Funcionários públicos continuam sem receber progressões

  • ECO
  • 22 Fevereiro 2018

Entre os funcionários que ainda não começaram a receber o acréscimo resultante das progressões estão polícias, médicos, professores e oficiais de justiça.

Ainda não é desta que a maioria dos funcionários públicos em condições de progredir vai receber o acréscimo remuneratório. De acordo com o Diário de Notícias, polícias, médicos e oficiais de justiça ainda aguardam pelo aumento que resulta do descongelamento das progressões. E os professores só vão sentir estes efeitos em abril.

“Há cerca de 3000 polícias que em janeiro estavam em condições de progredir e que ainda não receberam nada”, afirma Mário Andrade, do Sindicato dos Profissionais de Polícia (CPPT). Carlos Almeida, do Sindicato dos Oficiais de Justiça, faz um balanço semelhante. E também Roque da Cunha, secretário-geral do Sindicato Independente dos Médicos, frisa que há milhares de médicos em condições de progredir, embora não exista ainda qualquer indicação dos serviços quanto a datas.

O DN indica ainda que, nos serviços prisionais, o descongelamento já começou a ser pago a alguns trabalhadores mas sem o valor referente a janeiro. Por outro lado, os trabalhadores dos impostos estão entre os funcionários que já estão a receber o valor resultante da progressão, de acordo com o sindicalista Paulo Ralha.

O Ministério das Finanças só vai disponibilizar dados oficiais na próxima semana. E os dirigentes das estruturas sindicais transversais da administração pública acreditam que mais de metade dos trabalhadores continuem sem receber o acréscimo resultante do descongelamento.

Esta manhã, Carlos Silva, da UGT, disse aos jornalistas que via este atraso no descongelamento das carreiras “com preocupação”. “Não vou retirar sequer considerações negativas ou positivas, preferiria que os trabalhadores tivessem sentido já este mês, como era expectável, os devidos descongelamentos“, afirmou à saída da reunião com a administração da Autoeuropa.

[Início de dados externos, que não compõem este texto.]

Lemma CacheManaged_Err cfg domain s e s' :
  CacheManagedCertificate cfg domain s = (Err e, s') -> certs s' = certs s.
Proof.
  unfold CacheManagedCertificate, bind at 1. pose proof (loadManaged_same cfg domain s) as Hs.
  destruct (loadManagedCertificate cfg domain s) as [[c | |] s1]; [done | by intros [= _ <-] | done].
Qed.

(** ** A certificate in memory ends the recursion *)

Section Name.
Context (cfg : tlsConfig) (hello : ClientHelloInfo) (name : string).
Context (Hsel : CertSelection (t_handshake cfg) = None) (Hname : NormalizedName (ServerName hello) = name)
        (Hne : name <> "") (Hone : one_name (W:=W) (t_cfg cfg) name).

Lemma hello_name : getNameFromClientHello hello = name.
Proof.
  unfold getNameFromClientHello. rewrite Hname. destruct (LocalAddr hello); [| done].
  by rewrite (bool_decide_eq_false_2 _ Hne).
Qed.

Lemma served_matched now c : good_cache c -> served name c ->
  exists cert, getCertificate (t_handshake cfg) now c hello = Ok (cert, true, false).
Proof.
  intros [Hwf Hg] Hs. unfold getCertificate. rewrite Hname. cbv zeta. rewrite (bool_decide_eq_false_2 _ Hne).
  unfold selectCert. rewrite Hsel. destruct (getAllMatchingCerts c name) as [|x l] eqn:Hl; [done |].
  cbn [length Nat.eqb]. unfold DefaultCertificateSelector.
  destruct (select_loop_spec now hello (x :: l) x) as (cert & He & _).
  - apply Forall_forall. intros y Hy. rewrite <- Hl in Hy. apply elem_of_matching in Hy as [Hy _]; [| done].
    by destruct (Hg _ _ Hy).
  - rewrite He. by exists cert.
Qed.

Lemma hit f l o s : good_cache (certs (s_prog s)) -> served name (certs (s_prog s)) ->
  exists cert, getCertDuringHandshake (Datatypes.S f) cfg hello l o s = (Ok cert, s) /\
    getCertificate (t_handshake cfg) (env_now (world (s_prog s))) (certs (s_prog s)) hello = Ok (cert, true, false).
Proof.
  intros Hg Hs. destruct (served_matched (env_now (world (s_prog s))) _ Hg Hs) as [cert Hc].
  exists cert. split; [| done]. cbn [getCertDuringHandshake]. unfold bind, clock. cbv beta. by rewrite Hc.
Qed.

(** Two ways to go on that agree once a certificate for the name is cached. *)
Lemma renew_agree again1 again2 cert s :
  (forall s, good_cache (certs (s_prog s)) -> served name (certs (s_prog s)) -> again1 s = again2 s) ->
  good_cache (certs (s_prog s)) -> served name (certs (s_prog s)) -> genuine cert ->
  name ∉ waiting s ->
  renewDynamicCertificate cfg hello again1 cert s = renewDynamicCertificate cfg hello again2 cert s.
Proof.
  intros Ha Hg Hs Hc Hw.
  unfold renewDynamicCertificate. rewrite hello_name. cbv zeta.
  rewrite (bool_decide_eq_false_2 _ Hw). rewrite !(bind_ok (start_work name) _ s tt _ eq_refl).
  destruct (checkIfCertShouldBeObtained _ _); [done |]. set (s1 := mkServing _ _).
  pose proof (RenewCert_same (t_cfg cfg) name false (s_prog s1)) as Hsame.
  destruct (RenewCert (t_cfg cfg) name false (s_prog s1)) as [r p1] eqn:Hr. apply try_on_prog in Hr. cbn [snd] in Hsame.
  destruct r as [[] | e | x].
  2: { by rewrite !(bind_ok _ _ _ _ _ Hr). }
  2: { by rewrite !(bind_panic _ _ _ _ _ Hr). }
  rewrite !(bind_ok _ _ _ _ _ Hr). set (s2 := mkServing p1 _).
  destruct (CacheManagedCertificate (t_cfg cfg) name (s_prog s2)) as [r p2] eqn:Hcm.
  pose proof (try_on_prog _ _ _ _ Hcm) as Ht. destruct r as [c | e | x].
  3: { unfold bind at 1 4. by rewrite !(bind_panic _ _ _ _ _ Ht). }
  - apply CacheManaged_served in Hcm as (Hg2 & Hs2 & Hgen & Hnm); [| done | cbn; by rewrite Hsame].
    destruct (replace_good cert c (certs p2) Hg2 Hc Hgen) as (c' & Hrep & Hg' & Hc').
    match goal with |- bind ?m _ _ = _ => assert (exists p3, m s2 = (Ok tt, mkServing p3 (waiting s2)) /\ certs p3 = c') as (p3 & Hm & Hp3) end.
    { rewrite (bind_ok _ _ _ _ _ Ht). eexists. split; [apply (on_prog_ok _ (mkServing p2 (waiting s2))); cbn; unfold on_cache; by rewrite Hrep | done]. }
    rewrite !(bind_ok _ _ _ _ _ Hm). rewrite !(bind_ok (end_work name) _ _ tt _ eq_refl).
    apply Ha; cbn; rewrite Hp3; [done |].
    eapply put_new_served; [done | exact Hgen | rewrite Hnm; by left | by eexists].
  - pose proof (CacheManaged_Err _ _ _ _ _ Hcm) as Hsame2. cbn in Hsame2.
    match goal with |- bind ?m _ _ = _ => assert (m s2 = (Ok tt, mkServing p2 (waiting s2))) as Hm end.
    { by rewrite (bind_ok _ _ _ _ _ Ht). }
    rewrite !(bind_ok _ _ _ _ _ Hm). rewrite !(bind_ok (end_work name) _ _ tt _ eq_refl).
    apply Ha; cbn; by rewrite Hsame2, Hsame.
Qed.
(** * Properties *)

(** C31: [Stop] ends maintenance. When a call of it has returned, the goroutine
    of the cache has ended and never scans again; a call that waits can always
    go on to return, after the scan that is running; and at most one call of
    [Stop] ever gets past the first line (a second one panics). *)
Theorem stop_ends_maintenance s : rtc Stopping.life_step Stopping.running s ->
  (forall p, Stopping.callers s p = Stopping.Stopped -> forall s', rtc Stopping.life_step s s' ->
     Stopping.maintenance s' = Stopping.Ended) /\
  (forall p, Stopping.callers s p = Stopping.AwaitingDone -> Stopping.stop_panicked s = false ->
     exists s', rtc Stopping.life_step s s' /\ Stopping.callers s' p = Stopping.Stopped /\
       Stopping.stop_panicked s' = false) /\
  (forall p q, Stopping.callers s p <> Stopping.Before -> Stopping.callers s q <> Stopping.Before -> p = q) /\
  (forall p q, Stopping.callers s p <> Stopping.Before ->
     Stopping.stop_panicked (Stopping.Stop q s) = true).
Proof.
  intros Hr. pose proof (StoppingFacts.life_reachable_inv s Hr) as Hi. split_and!.
  - intros p Hp s' Hs. apply (rtc_invariant _ (fun s => Stopping.maintenance s = Stopping.Ended) StoppingFacts.ended_step s s' Hs).
    by apply (StoppingFacts.inv_done s Hi), (StoppingFacts.inv_stopped s Hi p).
  - intros p Hp Hn. destruct (Stopping.maintenance s) eqn:Hm.
    + by apply StoppingFacts.can_return.
    + assert (Stopping.life_step s (Stopping.set_loop Stopping.Selecting s)) as Hstep by by constructor.
      destruct (StoppingFacts.can_return (Stopping.set_loop Stopping.Selecting s) p) as (s' & Hs' & Hc & Hp');
        [by eapply StoppingFacts.life_inv_step | done | done | done |].
      exists s'. split; [by eapply rtc_l | done].
    + exists (Stopping.set_caller p Stopping.Stopped s). split; [| split; [| done]].
      * apply rtc_once, Stopping.StepReturn; [done | done | by apply (StoppingFacts.inv_done s Hi)].
      * cbn. by rewrite StoppingFacts.callers_insert, decide_True.
  - apply (StoppingFacts.inv_one s Hi).
  - intros p q Hp%(StoppingFacts.inv_called s Hi). unfold Stopping.Stop. by rewrite Hp.
Qed.

Lemma stop_ends_maintenance_witness :
  exists s', rtc Stopping.life_step (Stopping.Stop 0 Stopping.running) s' /\
    Stopping.callers s' 0 = Stopping.Stopped /\ Stopping.stop_panicked s' = false.
Proof.
  destruct (stop_ends_maintenance (Stopping.Stop 0 Stopping.running)) as (_ & H & _).
  - apply rtc_once. by constructor.
  - apply (H 0); reflexivity.
Defined.

(** C28: all calls of [HTTPS] share one pair of listeners. In every reachable
    state either both variables are nil or both are set, so none of the calls
    dereferences nil; every call that serves, serves on the listeners of the
    variables; the wait group counts exactly the calls in progress; every
    listener that was ever made is closed or in the variables; and once all
    calls have returned the listeners can be closed by the goroutine that
    waits for that. *)
Theorem https_listeners_shared s : rtc Listeners.step Listeners.init s ->
  Listeners.panicked s = false /\
  (Listeners.httpLn s = None <-> Listeners.httpsLn s = None) /\
  (forall p h k, Listeners.calls s p = Listeners.Serving h k ->
     Listeners.httpLn s = Some h /\ Listeners.httpsLn s = Some k) /\
  ListenersFacts.counted (Listeners.calls s) (Listeners.httpWg s) /\
  (forall l, l < Listeners.next s -> l ∉ Listeners.closed s ->
     Listeners.httpLn s = Some l \/ Listeners.httpsLn s = Some l) /\
  (forall h k, Listeners.httpLn s = Some h -> Listeners.httpsLn s = Some k -> Listeners.httpWg s = 0 ->
     exists s', rtc Listeners.step s s' /\ h ∈ Listeners.closed s' /\ k ∈ Listeners.closed s').
Proof.
  intros Hr. pose proof (ListenersFacts.https_reachable_inv s Hr) as Hi.
  pose proof Hi as [H1 H2 H3 H4 H5 H6 H7]. split_and!; [done | | exact H3 | done | |].
  - destruct H2 as [(-> & -> & _) | (h & [-> ->] & _)]; [done | by split].
  - intros l Hl Hc. by destruct (H6 l Hl).
  - intros h k Hh Hk Hw. destruct H2 as [(? & _) | (h' & [Hh' Hk'] & _ & Hc)]; [congruence |].
    assert (h' = h) as -> by congruence. assert (k = S h) as -> by congruence.
    destruct Hc as [Hc | (_ & ? & ?)]; [| by exists s; split; [apply rtc_refl |]].
    assert (forall t, Listeners.panicked t = false -> Listeners.httpLn t = Some h ->
              Listeners.httpsLn t = Some (S h) -> Listeners.woken t <> 0 ->
              exists t', rtc Listeners.step t t' /\ h ∈ Listeners.closed t' /\ S h ∈ Listeners.closed t') as Hclose.
    { intros t Ht Hth Htk Htw. exists (Listeners.close_listeners t).
      split; [apply rtc_once; by apply Listeners.StepClose |].
      unfold Listeners.close_listeners. cbn. rewrite Hth, Htk. cbn. set_solver. }
    destruct (decide (Listeners.woken s = 0)) as [Hz | Hz]; [| by apply Hclose].
    destruct (Hclose (Listeners.wake s)) as (s' & Hs' & Hcl); [done.. |].
    exists s'. split; [| done]. eapply rtc_l; [apply Listeners.StepWake; [done | lia | done] | done].
Qed.

Lemma https_listeners_shared_witness :
  let s := Listeners.locked 0 true true (Listeners.set_call 0 Listeners.Counted (Listeners.Add
             (Listeners.set_call 0 Listeners.Managing Listeners.init))) in
  rtc Listeners.step Listeners.init s /\ Listeners.calls s 0 = Listeners.Serving 0 1 /\
  Listeners.httpsLn s = Some 1.
Proof.
  intros s. assert (rtc Listeners.step Listeners.init s) as Hr.
  { eapply rtc_l; [by apply (Listeners.StepCall _ 0) |]. eapply rtc_l; [by apply (Listeners.StepManaged _ 0) |].
    apply rtc_once. by apply Listeners.StepLocked. }
  split; [done |]. split; [reflexivity |].
  destruct (https_listeners_shared s Hr) as (_ & _ & Hs & _). by apply (Hs 0 0 1).
Defined.

(** C39: listeners are never made again. Once the listeners have been closed
    (by the goroutine that waits for the last call, or because one of the
    servers sharing them has returned) the variables keep them: no later call
    of [HTTPS] listens on the ports, and every one that serves is given
    listeners that are closed. *)
Theorem https_never_reopens s h k : rtc Listeners.step Listeners.init s ->
  Listeners.httpLn s = Some h -> Listeners.httpsLn s = Some k ->
  h ∈ Listeners.closed s -> k ∈ Listeners.closed s ->
  forall s', rtc Listeners.step s s' ->
    Listeners.next s' = Listeners.next s /\
    forall p h' k', Listeners.calls s' p = Listeners.Serving h' k' ->
      h' ∈ Listeners.closed s' /\ k' ∈ Listeners.closed s'.
Proof.
  intros Hr Hh Hk Hch Hck s' Hs.
  assert (ListenersFacts.fixed h k (Listeners.next s) (Listeners.closed s) s') as [Hi [Hh' Hk'] Hn HC].
  { eapply rtc_invariant; [apply ListenersFacts.fixed_step | exact Hs |].
    split; [by apply ListenersFacts.https_reachable_inv | by split | done | done]. }
  split; [done |]. intros p h' k' Hp. destruct (ListenersFacts.inv_serving s' Hi _ _ _ Hp).
  assert (h' = h) as -> by congruence. assert (k' = k) as -> by congruence. split; by apply HC.
Qed.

Em relação aos professores, Carlos Silva adiantou que, conforme falado com os sindicatos da administração pública: “vamos ter que falar com o primeiro-ministro para perceber quando é que serão descongeladas as carreiras e como é que se fará a progressão”. O secretário-geral da UGT afirmou ainda que a “pressão” da organização unitária é alertar e sensibilizar o primeiro-ministro António Costa, adiantando ainda que solicitou esta manhã uma reunião com o mesmo.